Se era una battuta, m'è piaciuta!  :Very Happy: 

----------

## cloc3

 *ago wrote:*   

> OT
> 
>  *cloc3 wrote:*   la tua scheda è tra le meglio supportate in questo momento 
> 
> Se era una battuta, m'è piaciuta! 

 

se ti basta una scheda low cost, e vuoi essere sicuro di trovare i drivers e di non dover configurare nulla...

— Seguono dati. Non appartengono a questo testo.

(** Resolving the message that is held, with the keys of a quorum. *)
Lemma resolve_node_agreed hist s clk' :
  sentinel_ok hist s → node_agreement hist a i key →
  senders node_slot s (a, i) ≠ [] → QuorumSize ≤ length (senders node_key_slot s a) →
  ends (resolve_node clk' (a, i) (parts_of key_ltb (node_accumulator_ s) (a, i))
          (parts_of Identity_ltb (node_key_accumulator_ s) a)) s
    (λ o _, ∃ res, o = Some res ∧ res ∈ hist ∧ is_message a i res) (λ _, False).
Proof.
  intros Hs [Hv Hsig Hk] Hne Hkeys. unfold senders in *. rewrite length_fmap in Hkeys.
  cbn [slot_get slot_ltb node_slot node_key_slot] in *.
  match goal with |- ends (resolve_node _ _ ?p ?k) _ _ _ => set (parts := p); set (keys := k) end.
  change (parts.*1 ≠ []) in Hne. change (QuorumSize ≤ length keys) in Hkeys.
  assert (∀ r, r ∈ parts.*2 → r ∈ hist ∧ is_message a i r) as Hparts.
  { intros r Hr. destruct (parts_elem key_ltb _ _ (a, i) r (so_node_parts _ _ Hs) Hr)
      as (x & Hin & _ & Hg & [= Ha Hi] & Hpl). by split_and!. }
  assert (collect_node_keys keys [] = Ok [(a : Address, [key])]) as Hc.
  { apply collect_node_keys_agreed; [|by left|left; by apply quorum_nonempty]. intros r Hr.
    destruct (parts_elem Identity_ltb _ _ a r (so_node_keys _ _ Hs) Hr) as (x & Hin & _ & ? & ?).
    by apply Hk. }
  assert (List.filter (signature_checks key) parts.*2 = parts.*2) as Hf.
  { apply forallb_filter_id, List.forallb_forall. intros r Hr%list_elem_of_In.
    destruct (Hparts r Hr). by apply Hsig. }
  destruct parts as [|[x res] rest] eqn:Ep; [done|].
  apply ends_bind. eapply ends_lift_Ok.
  { unfold Validate_node. rewrite (proj2 (Nat.ltb_ge _ _) Hkeys), Hc. cbn -[List.filter fmap].
    rewrite Hv. cbn -[List.filter fmap]. by rewrite Hf, !cpp_assert_true. }
  cbn [Resolve_single]. apply ends_bind.
  eapply ends_weaken; [by apply (slot_Delete_ends node_slot)| |done]. intros _ s' _.
  apply ends_ret. exists res. split; [done|]. apply Hparts. by left.
Qed.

le intel sono state tra le prime schede supportate nativamente nel kernel.

----------

## ago

 *cloc3 wrote:*   

> se ti basta una scheda low cost, e vuoi essere sicuro di trovare i drivers e di non dover configurare nulla...
> 
> le intel sono state tra le prime schede supportate nativamente nel kernel.

 

Ritieniti fortunato se ti funziona bene

Ero anch'io del tuo stesso parere, fino a che:

sul portatile con gli ultimi aggiornamenti non mi funziona più il 3d ed effetti (addio kwin)

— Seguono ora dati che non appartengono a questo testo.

(* ===== verification/SentinelAccounts.v ===== *)
(** * The sentinel and account transfers

    The parts of an account transfer need not be equal: the accounts they carry
    are merged by the derived class. *)

From S2P Require Import Prelude CppStd Identity Types MessageHeader Codec ConcreteIO Messages.
From S2P Require Import Accumulator PartStore Sentinel SentinelFacts SentinelProps SentinelLiveness SentinelAgreement.

Section accounts.
Context `{IL : IdentityLaws} `{CO : !CryptoOps} `{AO : !ArchiveOps} `{AL : !ArchiveLaws}.
Context `{AcO : AccountOps} `{BM : BuildMode}.
Implicit Types (v res : ResultType) (vs : list ResultType) (ins : list sentinel_input).

(** The part carries the account. *)
Definition carries v (account : AccountInfo) : Prop :=
  result_tag v = TagAccountTransfer ∧ Parse ar_account (result_message v) = Ok (Some account).

Lemma parse_accounts_carried vs accounts :
  Forall2 carries vs accounts → parse_accounts vs = Ok (Some <$> accounts).
Proof.
  induction 1 as [|v account vs accounts [_ Hv] _ IH]; [done|]. cbn [parse_accounts].
  by rewrite Hv, bind_Ok, IH.
Qed.

Lemma Resolve_group_accounts vs accounts :
  QuorumSize ≤ length vs → Forall2 carries vs accounts →
  ∃ v vs' account rest, vs = v :: vs' ∧ accounts = account :: rest ∧
    Resolve_group vs = Ok (option_map (λ merged, (result_header v, TagAccountTransfer,
                                                  Serialise ar_account (Some merged)))
                             (Merge account (Some <$> accounts))).
Proof.
  intros Hlen Hall. pose proof (parse_accounts_carried _ _ Hall) as Hp.
  destruct Hall as [|v account vs accounts [Ht Hv] Hall]; [unfold QuorumSize in Hlen; cbn in Hlen; lia|].
  exists v, vs, account, accounts. split; [done|]. split; [done|].
  unfold Resolve_group. rewrite (proj2 (Nat.ltb_ge _ _) Hlen). cbn [first]. rewrite bind_Ok.
  rewrite bool_decide_eq_false_2 by by intros Hne. rewrite Hp, bind_Ok, Ht. cbn.
  by destruct (Merge account _).
Qed.

(** The result merges the accounts, one of which is asked to do it. *)
Definition merges (parts : list ResultType) (account_of : ResultType → AccountInfo) res : Prop :=
  ∃ accounts account merged,
    accounts ≡ₚ account_of <$> parts ∧ account ∈ accounts ∧
    Merge account (Some <$> accounts) = Some merged ∧
    result_header res ∈ result_header <$> parts ∧ result_tag res = TagAccountTransfer ∧
    result_message res = Serialise ar_account (Some merged).

(** C13: Account transfers get through merged. When the key responses held for the
    group come from a quorum of nodes and agree, and a new part makes the parts
    held of an account transfer a quorum, each properly signed and carrying an
    account, and the derived class can merge these accounts in whatever order
    they are, then [Add] returns the merge of exactly these accounts, in both
    builds. *)
Theorem account_transfer_merged ins clk clk' h m group key_of account_of :
  let s := sentinel_after ins in
  let parts := (h, TagAccountTransfer, m) :: held_parts s (group, message_id_ h) in
  FromGroup h = Some group →
  QuorumSize ≤ length parts → NoDup (part_node <$> parts) →
  QuorumSize ≤ length (held_keys s group) → responses_agree (held_keys s group) key_of →
  Forall (properly_signed (held_keys s group) key_of) parts →
  Forall (λ v, carries v (account_of v)) parts →
  (∀ account accounts, accounts ≡ₚ account_of <$> parts → account ∈ accounts →
     Merge account (Some <$> accounts) ≠ None) →
  ∃ res s', Sentinel_Add clk clk' h TagAccountTransfer m s = (Ok (Some res), s') ∧ merges parts account_of res.
Proof.
  intros s parts Hg Hlen Hnd Hk Hr Hsig Hc Hm.
  apply (complete_message_returned ins clk clk' h TagAccountTransfer m group key_of); try done.
  intros vs Hvs. change (vs ≡ₚ parts) in Hvs.
  assert (Forall2 carries vs (account_of <$> vs)) as Hall.
  { apply Forall2_fmap_r, Forall_Forall2_diag. by rewrite Hvs. }
  assert (account_of <$> vs ≡ₚ account_of <$> parts) as Hperm by by rewrite Hvs.
  destruct (Resolve_group_accounts vs (account_of <$> vs)) as (v & vs' & account & rest & Hv & Ha & ->);
    [by rewrite Hvs|done|].
  assert (account ∈ account_of <$> vs) as Hin by (rewrite Ha; by left).
  destruct (Merge account _) as [merged|] eqn:Hmerge; [|by destruct (Hm account (account_of <$> vs))].
  eexists. split; [done|]. exists (account_of <$> vs), account, merged. split_and!; try done.
  apply (list_elem_of_fmap_2' _ parts v); [rewrite <-Hvs, Hv; by left|done].
Qed.
End accounts.

(** ** The group 100 transfers accounts *)
Module AccountWitness.
Import Concrete SentinelWitness AgreementWitness.
#[local] Existing Instance release_build.

(** An account is a number, and accounts are merged to the largest. *)
Definition merge (account : N) (accounts : list (option N)) : option N :=
  Some (foldr (λ o, N.max (default 0%N o)) account accounts).
#[local] Instance numbers : AccountOps := {|
  AccountInfo := N; ar_account := option_codec N_codec; Merge := merge |}.

Definition account (i : N) : ResultType := (header i 1, TagAccountTransfer, Serialise ar_account (Some i)).
Definition given : list sentinel_input :=
  (input ∘ key_part 1 <$> nodes) ++ (input ∘ account <$> take 18 nodes).

Lemma given_held :
  held_keys (sentinel_after given) group = key_part 1 <$> nodes ∧
  held_parts (sentinel_after given) (group, message_id_ (header 19 1)) = account <$> take 18 nodes.
Proof. split; vm_refl. Qed.

(** The node that sent the part is the account. *)
Definition account_of (v : ResultType) : AccountInfo := part_node v.

Lemma account_signed i : i ∈ nodes → properly_signed (key_part 1 <$> nodes) (λ _, 1%N) (account i).
Proof.
  intros Hi. split; [done|]. split; [done|]. exists (key_part 1 1), (response 1).
  split; [apply list_elem_of_fmap_2; by_bool|]. split; [vm_refl|].
  by apply (list_elem_of_fmap_2 (λ i, (i, 1%N))).
Qed.

Lemma account_carried : Forall (λ i, carries (account i) i) nodes.
Proof. repeat (constructor; [split; vm_refl|]). constructor. Qed.

(** What holds of the parts of all nodes holds of the last part and those held. *)
Lemma all_parts_given (P : ResultType → Prop) :
  (∀ i, i ∈ nodes → P (account i)) →
  Forall P (account 19 :: held_parts (sentinel_after given) (group, message_id_ (header 19 1))).
Proof.
  intros HP. rewrite (proj2 given_held). apply Forall_cons. split; [apply HP; by_bool|].
  apply Forall_fmap, Forall_forall. intros i Hi. by eapply HP, subseteq_take.
Qed.

Lemma account_transfer_merged_witness :
  ∃ res s', Sentinel_Add standing standing (header 19 1) TagAccountTransfer
              (result_message (account 19)) (sentinel_after given) = (Ok (Some res), s') ∧
    merges (account 19 :: held_parts (sentinel_after given) (group, message_id_ (header 19 1))) account_of res.
Proof.
  apply (account_transfer_merged given standing standing (header 19 1) (result_message (account 19)) group
    (λ _, 1%N) account_of).
  - reflexivity.
  - apply Nat.leb_le. vm_refl.
  - rewrite (proj2 given_held). by_bool.
  - apply Nat.leb_le. vm_refl.
  - rewrite (proj1 given_held). apply Forall_forall. intros r Hr. exists (response 1).
    split; [by apply parse_response|]. by intros a k (i & [= -> ->] & _)%list_elem_of_fmap.
  - rewrite (proj1 given_held). apply all_parts_given, account_signed.
  - apply all_parts_given. intros i Hi. exact (proj1 (Forall_forall _ _) account_carried i Hi).
  - discriminate.
Defined.

(** A part that carries no account: when its sender is the first in the order of
    the addresses, the null pointer is dereferenced. *)
Definition no_account : ResultType := (header 1 1, TagAccountTransfer, Serialise ar_account None).

Theorem null_account_undefined :
  let ins := (input ∘ key_part 1 <$> nodes) ++ [input no_account] ++
             (input ∘ account <$> take 17 (drop 1 nodes)) in
  (Sentinel_Add standing standing (header 19 1) TagAccountTransfer (result_message (account 19))
     (sentinel_after ins)).1 = Undefined.
Proof. cbv zeta. vm_refl. Qed.
End AccountWitness.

sul fisso di default il monitor diventa nero ad intermittenza stile freccia di automobile, tenendo conto anche che l'ultima versione del driver non funziona con kernel più datati (stile .32)

----------

## speedyx

 *cloc3 wrote:*   

> la tua scheda è tra le meglio supportate in questo momento.
> 
> non è necessario scrivere alcun xorg.conf. anzi, con tutta probabilità, è opportuno cancellare quello che hai prodotto.
> 
> l'errore relativo a synaptics dipenderebbe dal fatto che non hai compilato x11-drivers/xf86-input-synaptics.
> ...

 

Puoi stare certo che mi sono letto tutto l'Handbook e le guide per kernel, xorg, eeepc, kde ... Synaptics è compilato e make.conf è configurato come si deve (tranne che avevo tolto void).

Il problema sta in X11.

Ho provato a togliere xorg.conf e e ho rinominato Sessions e xinit e xdm ed è partito kde, ma non è scritto in nessun manuale.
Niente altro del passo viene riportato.